• [ASSIGNMENT]:
Write out the stretch of lines below that begins at the line with "(** Events of" and ends at the line with "intros ok H1", including both, exactly as given and nothing more.

BEGIN MATERIAL PROVIDED

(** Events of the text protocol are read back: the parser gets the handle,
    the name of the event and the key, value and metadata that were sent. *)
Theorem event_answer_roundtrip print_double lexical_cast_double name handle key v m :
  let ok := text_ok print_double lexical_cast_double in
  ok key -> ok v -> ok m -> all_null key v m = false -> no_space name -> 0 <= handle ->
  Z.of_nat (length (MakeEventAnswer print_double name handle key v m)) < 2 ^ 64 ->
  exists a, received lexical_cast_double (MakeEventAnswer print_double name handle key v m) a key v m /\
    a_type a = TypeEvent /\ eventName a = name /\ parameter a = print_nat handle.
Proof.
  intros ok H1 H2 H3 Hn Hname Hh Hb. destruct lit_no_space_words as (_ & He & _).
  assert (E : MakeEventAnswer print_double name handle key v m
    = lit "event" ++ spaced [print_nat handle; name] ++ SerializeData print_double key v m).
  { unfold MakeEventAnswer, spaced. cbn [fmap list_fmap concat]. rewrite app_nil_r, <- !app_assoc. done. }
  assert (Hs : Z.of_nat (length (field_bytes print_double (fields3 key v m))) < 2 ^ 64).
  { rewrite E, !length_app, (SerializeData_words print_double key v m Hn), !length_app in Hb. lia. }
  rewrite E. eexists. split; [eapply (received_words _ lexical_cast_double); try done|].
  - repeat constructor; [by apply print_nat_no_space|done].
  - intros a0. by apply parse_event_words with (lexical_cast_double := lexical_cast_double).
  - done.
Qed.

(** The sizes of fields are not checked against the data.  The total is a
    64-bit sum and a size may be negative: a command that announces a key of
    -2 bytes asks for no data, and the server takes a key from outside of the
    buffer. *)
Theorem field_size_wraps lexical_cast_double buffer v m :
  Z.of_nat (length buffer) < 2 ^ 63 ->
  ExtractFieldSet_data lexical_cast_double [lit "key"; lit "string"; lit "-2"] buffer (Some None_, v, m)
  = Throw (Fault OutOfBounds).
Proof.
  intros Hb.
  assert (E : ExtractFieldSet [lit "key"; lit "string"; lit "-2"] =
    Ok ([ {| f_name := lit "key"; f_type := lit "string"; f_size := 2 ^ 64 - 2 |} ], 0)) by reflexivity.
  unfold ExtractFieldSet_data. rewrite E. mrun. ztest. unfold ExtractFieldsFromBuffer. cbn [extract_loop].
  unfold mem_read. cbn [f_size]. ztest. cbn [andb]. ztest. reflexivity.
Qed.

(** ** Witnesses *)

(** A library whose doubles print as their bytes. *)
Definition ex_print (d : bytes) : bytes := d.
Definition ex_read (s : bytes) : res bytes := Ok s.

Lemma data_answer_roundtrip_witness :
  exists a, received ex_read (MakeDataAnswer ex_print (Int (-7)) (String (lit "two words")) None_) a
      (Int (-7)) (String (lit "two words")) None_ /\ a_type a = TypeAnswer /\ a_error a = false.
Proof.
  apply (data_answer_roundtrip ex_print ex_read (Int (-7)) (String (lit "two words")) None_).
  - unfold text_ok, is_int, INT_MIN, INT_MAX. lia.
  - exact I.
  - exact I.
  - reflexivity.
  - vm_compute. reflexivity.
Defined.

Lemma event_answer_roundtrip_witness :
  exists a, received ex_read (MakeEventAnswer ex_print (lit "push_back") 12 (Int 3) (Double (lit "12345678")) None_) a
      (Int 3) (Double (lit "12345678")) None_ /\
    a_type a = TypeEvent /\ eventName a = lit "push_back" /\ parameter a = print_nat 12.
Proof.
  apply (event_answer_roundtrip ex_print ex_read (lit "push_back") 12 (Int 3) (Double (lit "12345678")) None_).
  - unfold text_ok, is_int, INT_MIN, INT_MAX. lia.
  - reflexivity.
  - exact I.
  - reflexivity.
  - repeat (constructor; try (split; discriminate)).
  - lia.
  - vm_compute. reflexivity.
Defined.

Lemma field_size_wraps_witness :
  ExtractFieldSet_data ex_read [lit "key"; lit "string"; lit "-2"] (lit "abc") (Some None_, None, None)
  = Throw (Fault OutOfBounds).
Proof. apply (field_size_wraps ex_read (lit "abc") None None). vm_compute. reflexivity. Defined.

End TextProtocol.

END MATERIAL PROVIDED
BEGIN MATERIAL PROVIDED

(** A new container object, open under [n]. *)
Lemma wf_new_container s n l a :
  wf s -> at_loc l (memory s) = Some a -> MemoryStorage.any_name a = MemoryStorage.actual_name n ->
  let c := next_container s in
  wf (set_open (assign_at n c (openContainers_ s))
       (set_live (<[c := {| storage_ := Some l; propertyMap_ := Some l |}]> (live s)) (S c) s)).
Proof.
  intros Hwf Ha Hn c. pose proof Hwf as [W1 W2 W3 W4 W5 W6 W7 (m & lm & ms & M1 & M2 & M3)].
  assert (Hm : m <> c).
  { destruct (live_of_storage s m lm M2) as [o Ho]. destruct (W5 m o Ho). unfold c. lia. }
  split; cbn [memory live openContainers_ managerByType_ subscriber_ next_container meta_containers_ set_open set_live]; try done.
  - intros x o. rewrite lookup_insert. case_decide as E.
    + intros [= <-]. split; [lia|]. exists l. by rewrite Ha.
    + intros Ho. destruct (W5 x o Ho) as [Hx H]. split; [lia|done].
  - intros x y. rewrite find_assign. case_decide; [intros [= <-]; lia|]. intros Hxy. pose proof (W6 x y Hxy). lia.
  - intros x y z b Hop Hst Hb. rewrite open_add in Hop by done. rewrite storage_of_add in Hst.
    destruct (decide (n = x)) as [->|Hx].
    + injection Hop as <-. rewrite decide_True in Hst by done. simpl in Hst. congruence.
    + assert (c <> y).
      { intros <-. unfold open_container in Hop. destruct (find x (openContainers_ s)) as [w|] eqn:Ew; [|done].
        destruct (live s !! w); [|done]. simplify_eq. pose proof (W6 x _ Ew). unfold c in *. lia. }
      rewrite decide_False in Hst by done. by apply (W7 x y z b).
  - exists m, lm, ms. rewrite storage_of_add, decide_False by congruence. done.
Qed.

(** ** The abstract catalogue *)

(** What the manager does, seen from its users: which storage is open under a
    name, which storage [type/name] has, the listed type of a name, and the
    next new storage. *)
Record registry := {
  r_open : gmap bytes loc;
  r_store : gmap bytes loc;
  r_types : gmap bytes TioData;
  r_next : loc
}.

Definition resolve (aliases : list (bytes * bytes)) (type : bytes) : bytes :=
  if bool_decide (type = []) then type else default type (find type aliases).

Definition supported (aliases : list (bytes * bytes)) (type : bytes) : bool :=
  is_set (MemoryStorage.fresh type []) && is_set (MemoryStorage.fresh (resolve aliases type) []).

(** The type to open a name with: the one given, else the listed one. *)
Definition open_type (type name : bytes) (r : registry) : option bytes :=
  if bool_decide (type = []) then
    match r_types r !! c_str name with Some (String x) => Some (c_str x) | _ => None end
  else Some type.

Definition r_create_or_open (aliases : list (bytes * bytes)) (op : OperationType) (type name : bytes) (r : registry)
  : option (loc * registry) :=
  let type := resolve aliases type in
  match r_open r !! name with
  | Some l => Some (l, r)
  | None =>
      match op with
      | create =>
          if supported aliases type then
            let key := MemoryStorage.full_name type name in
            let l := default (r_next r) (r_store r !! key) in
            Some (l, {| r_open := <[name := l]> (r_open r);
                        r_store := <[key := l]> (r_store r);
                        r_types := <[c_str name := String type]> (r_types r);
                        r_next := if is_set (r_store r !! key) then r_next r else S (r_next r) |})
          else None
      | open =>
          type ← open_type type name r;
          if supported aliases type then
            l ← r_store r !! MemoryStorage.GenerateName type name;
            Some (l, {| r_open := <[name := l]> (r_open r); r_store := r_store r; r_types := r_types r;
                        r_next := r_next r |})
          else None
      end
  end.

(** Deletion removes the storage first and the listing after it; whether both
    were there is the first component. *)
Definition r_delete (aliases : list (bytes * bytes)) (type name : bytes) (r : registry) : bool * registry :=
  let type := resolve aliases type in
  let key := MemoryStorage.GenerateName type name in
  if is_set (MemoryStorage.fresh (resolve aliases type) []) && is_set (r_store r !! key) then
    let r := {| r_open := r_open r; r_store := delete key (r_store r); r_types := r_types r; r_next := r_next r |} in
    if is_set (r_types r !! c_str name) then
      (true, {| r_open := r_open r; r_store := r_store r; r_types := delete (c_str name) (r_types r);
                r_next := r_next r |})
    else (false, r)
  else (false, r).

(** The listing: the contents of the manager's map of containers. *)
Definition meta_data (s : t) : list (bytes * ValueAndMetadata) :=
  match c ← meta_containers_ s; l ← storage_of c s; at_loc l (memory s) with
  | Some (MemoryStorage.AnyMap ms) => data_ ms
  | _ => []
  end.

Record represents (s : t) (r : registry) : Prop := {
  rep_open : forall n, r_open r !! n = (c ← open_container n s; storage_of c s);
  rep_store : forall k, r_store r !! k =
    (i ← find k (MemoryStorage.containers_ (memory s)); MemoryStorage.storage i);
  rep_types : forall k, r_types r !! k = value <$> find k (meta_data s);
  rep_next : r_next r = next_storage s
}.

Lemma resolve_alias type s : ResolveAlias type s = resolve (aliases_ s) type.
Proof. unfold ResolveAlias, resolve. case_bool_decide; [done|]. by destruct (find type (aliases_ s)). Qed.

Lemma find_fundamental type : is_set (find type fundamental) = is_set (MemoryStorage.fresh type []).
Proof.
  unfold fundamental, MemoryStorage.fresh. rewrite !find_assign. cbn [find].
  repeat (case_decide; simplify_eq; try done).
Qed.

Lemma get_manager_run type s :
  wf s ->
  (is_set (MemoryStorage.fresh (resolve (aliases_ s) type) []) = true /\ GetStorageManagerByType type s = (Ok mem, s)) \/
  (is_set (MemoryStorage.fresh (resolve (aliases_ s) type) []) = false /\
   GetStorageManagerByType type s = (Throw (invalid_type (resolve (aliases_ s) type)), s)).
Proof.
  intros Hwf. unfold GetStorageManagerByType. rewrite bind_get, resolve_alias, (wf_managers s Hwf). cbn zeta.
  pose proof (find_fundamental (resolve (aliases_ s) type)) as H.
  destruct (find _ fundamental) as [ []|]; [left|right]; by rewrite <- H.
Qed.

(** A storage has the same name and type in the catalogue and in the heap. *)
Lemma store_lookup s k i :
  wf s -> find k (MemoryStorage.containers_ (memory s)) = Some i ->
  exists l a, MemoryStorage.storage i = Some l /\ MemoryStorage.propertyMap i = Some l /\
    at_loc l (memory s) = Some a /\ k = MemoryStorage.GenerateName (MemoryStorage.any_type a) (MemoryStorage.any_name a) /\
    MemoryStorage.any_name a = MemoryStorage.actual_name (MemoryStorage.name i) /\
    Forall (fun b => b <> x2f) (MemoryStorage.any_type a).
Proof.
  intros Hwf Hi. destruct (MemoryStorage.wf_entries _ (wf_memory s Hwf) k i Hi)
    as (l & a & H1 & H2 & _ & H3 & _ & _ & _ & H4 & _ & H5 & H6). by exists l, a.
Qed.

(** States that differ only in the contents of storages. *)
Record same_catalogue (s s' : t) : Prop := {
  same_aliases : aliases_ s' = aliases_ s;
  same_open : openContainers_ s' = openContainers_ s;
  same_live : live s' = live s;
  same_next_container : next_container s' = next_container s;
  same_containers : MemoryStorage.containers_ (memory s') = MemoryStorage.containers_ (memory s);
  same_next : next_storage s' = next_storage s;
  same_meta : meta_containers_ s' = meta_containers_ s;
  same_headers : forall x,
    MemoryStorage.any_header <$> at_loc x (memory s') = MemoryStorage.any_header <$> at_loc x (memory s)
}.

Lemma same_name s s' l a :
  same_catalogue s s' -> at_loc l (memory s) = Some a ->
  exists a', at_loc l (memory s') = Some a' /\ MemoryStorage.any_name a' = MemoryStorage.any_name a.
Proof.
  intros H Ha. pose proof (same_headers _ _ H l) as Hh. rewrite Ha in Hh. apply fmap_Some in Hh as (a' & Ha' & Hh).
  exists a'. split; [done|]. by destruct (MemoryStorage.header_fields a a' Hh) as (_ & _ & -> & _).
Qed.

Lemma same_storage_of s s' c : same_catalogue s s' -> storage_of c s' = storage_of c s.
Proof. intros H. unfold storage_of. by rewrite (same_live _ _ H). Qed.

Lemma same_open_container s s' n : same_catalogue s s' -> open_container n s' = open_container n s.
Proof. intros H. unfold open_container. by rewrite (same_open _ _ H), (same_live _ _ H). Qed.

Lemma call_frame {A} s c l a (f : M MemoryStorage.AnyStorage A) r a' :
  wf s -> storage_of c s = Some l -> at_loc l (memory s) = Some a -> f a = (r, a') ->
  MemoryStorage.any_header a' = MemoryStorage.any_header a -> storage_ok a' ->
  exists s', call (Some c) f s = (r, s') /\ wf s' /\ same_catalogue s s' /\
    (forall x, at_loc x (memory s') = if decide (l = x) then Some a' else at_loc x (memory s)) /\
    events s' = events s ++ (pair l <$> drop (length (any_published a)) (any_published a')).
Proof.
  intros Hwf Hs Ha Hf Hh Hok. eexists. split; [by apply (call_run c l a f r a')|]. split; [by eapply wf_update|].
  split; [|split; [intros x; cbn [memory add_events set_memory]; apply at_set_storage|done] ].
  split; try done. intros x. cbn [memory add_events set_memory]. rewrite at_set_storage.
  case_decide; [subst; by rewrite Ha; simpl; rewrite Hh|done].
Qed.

END MATERIAL PROVIDED

• [SOLVED PROBLEM]:
(** Events of the text protocol are read back: the parser gets the handle,
    the name of the event and the key, value and metadata that were sent. *)
Theorem event_answer_roundtrip print_double lexical_cast_double name handle key v m :
  let ok := text_ok print_double lexical_cast_double in
  ok key -> ok v -> ok m -> all_null key v m = false -> no_space name -> 0 <= handle ->
  Z.of_nat (length (MakeEventAnswer print_double name handle key v m)) < 2 ^ 64 ->
  exists a, received lexical_cast_double (MakeEventAnswer print_double name handle key v m) a key v m /\
    a_type a = TypeEvent /\ eventName a = name /\ parameter a = print_nat handle.
Proof.
  intros ok H1 H2 H3 Hn Hname Hh Hb. destruct lit_no_space_words as (_ & He & _).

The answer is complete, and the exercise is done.